WORK REQUEST:
In the records that follow, find the line with "(** ** Bodies *)"; from there, retype every line exactly through the line with "Definition writeControlDecodeError (e", which also belongs to the answer.

SOURCE DATA:
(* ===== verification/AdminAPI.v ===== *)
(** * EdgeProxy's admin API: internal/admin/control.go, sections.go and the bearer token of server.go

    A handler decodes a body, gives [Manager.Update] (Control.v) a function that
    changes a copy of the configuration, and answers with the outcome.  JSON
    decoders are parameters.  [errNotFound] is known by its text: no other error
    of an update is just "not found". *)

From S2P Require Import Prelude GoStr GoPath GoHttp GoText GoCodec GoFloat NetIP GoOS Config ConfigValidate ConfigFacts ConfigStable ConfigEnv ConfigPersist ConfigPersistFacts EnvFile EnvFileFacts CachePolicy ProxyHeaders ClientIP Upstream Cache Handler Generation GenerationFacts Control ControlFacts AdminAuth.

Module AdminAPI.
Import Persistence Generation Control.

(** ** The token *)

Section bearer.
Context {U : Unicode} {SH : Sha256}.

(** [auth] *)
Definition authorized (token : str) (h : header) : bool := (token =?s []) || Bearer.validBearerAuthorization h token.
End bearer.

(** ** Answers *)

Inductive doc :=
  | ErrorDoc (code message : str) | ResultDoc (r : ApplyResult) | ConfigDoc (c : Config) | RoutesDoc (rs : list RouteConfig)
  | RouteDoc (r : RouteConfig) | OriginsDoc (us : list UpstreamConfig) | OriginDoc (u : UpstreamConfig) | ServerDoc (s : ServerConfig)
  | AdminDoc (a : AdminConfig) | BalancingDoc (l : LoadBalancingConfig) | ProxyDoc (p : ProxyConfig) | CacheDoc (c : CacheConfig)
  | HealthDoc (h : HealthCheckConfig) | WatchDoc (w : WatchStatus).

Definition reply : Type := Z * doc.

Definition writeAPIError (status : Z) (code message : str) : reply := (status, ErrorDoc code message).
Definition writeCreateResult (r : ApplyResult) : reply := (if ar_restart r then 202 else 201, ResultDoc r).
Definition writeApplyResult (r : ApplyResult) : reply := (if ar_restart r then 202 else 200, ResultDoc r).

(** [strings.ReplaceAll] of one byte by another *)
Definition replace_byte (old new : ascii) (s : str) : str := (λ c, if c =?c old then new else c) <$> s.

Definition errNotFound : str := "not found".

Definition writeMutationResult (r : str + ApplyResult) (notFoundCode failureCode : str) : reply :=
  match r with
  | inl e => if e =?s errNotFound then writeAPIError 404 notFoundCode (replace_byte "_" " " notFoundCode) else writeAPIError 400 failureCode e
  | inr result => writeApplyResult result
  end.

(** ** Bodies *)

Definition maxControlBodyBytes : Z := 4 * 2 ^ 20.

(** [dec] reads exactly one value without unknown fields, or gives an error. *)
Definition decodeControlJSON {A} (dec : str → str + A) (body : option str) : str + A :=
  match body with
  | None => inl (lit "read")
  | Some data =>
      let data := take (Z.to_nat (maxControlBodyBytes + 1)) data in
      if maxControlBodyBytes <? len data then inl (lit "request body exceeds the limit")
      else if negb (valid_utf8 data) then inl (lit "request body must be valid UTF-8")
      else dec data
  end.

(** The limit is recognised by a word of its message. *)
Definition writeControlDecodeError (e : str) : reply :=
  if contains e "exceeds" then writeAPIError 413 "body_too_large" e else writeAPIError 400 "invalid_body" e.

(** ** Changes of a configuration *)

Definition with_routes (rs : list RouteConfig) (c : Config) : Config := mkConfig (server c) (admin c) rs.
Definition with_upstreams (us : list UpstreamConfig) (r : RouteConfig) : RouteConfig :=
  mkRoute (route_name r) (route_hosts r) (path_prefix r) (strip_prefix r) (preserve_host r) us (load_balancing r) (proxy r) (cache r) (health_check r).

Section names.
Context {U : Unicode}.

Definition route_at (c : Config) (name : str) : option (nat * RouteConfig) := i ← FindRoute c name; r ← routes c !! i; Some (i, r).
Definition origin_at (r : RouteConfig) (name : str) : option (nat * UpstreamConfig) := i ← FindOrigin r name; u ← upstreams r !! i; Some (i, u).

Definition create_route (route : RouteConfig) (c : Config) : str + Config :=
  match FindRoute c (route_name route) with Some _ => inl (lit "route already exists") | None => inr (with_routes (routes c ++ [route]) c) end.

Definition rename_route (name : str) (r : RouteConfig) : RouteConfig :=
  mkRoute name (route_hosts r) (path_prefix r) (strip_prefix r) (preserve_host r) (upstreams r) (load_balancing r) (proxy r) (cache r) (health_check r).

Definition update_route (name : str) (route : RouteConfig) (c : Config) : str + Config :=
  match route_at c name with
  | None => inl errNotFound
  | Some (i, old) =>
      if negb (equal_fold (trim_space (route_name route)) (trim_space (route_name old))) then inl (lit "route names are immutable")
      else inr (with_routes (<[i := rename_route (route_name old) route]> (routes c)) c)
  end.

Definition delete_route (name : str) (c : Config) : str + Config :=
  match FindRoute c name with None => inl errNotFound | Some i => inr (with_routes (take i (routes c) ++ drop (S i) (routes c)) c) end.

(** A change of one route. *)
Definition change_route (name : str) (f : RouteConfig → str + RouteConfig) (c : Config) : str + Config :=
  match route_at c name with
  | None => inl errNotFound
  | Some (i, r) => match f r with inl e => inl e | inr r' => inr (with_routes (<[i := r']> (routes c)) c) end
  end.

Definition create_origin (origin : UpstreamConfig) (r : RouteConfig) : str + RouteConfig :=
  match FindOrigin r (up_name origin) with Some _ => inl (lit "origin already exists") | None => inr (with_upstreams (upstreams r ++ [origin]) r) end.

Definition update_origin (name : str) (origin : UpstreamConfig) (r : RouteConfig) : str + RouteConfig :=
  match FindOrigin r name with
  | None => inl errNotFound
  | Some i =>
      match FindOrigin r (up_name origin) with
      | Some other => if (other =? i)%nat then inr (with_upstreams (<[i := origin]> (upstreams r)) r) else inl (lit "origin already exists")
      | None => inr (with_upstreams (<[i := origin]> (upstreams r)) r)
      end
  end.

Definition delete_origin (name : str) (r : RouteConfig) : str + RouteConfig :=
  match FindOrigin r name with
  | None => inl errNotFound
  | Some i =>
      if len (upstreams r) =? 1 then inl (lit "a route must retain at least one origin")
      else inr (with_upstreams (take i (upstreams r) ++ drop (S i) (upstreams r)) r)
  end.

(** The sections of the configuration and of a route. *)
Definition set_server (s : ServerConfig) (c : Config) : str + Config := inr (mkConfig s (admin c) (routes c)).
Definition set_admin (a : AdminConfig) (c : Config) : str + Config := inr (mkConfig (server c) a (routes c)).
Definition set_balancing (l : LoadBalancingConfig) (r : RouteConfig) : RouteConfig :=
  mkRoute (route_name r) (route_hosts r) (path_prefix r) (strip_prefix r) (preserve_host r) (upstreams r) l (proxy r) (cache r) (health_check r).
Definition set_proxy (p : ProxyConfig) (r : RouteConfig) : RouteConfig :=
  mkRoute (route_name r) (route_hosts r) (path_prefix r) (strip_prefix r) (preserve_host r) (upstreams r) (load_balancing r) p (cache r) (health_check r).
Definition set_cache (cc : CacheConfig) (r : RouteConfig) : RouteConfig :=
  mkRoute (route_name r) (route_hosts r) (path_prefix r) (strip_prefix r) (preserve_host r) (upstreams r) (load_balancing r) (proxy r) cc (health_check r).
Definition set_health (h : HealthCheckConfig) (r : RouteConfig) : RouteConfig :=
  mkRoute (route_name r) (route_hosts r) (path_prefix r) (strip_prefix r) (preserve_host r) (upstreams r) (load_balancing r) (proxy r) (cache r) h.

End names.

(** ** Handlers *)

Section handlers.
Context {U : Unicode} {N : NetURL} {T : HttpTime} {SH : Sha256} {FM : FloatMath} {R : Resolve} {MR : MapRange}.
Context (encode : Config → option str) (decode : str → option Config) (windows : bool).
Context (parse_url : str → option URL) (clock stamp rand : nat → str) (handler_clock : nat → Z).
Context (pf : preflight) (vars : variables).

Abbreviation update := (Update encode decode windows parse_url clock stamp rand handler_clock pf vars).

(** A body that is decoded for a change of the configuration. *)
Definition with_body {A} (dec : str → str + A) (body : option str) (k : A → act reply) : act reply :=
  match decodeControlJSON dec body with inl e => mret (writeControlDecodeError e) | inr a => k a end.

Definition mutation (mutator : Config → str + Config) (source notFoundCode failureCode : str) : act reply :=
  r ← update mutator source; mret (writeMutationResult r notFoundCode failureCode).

RESPONSE AREA:
(** ** Bodies *)

Definition maxControlBodyBytes : Z := 4 * 2 ^ 20.

(** [dec] reads exactly one value without unknown fields, or gives an error. *)
Definition decodeControlJSON {A} (dec : str → str + A) (body : option str) : str + A :=
  match body with
  | None => inl (lit "read")
  | Some data =>
      let data := take (Z.to_nat (maxControlBodyBytes + 1)) data in
      if maxControlBodyBytes <? len data then inl (lit "request body exceeds the limit")
      else if negb (valid_utf8 data) then inl (lit "request body must be valid UTF-8")
      else dec data
  end.

(** The limit is recognised by a word of its message. *)
Definition writeControlDecodeError (e : str) : reply :=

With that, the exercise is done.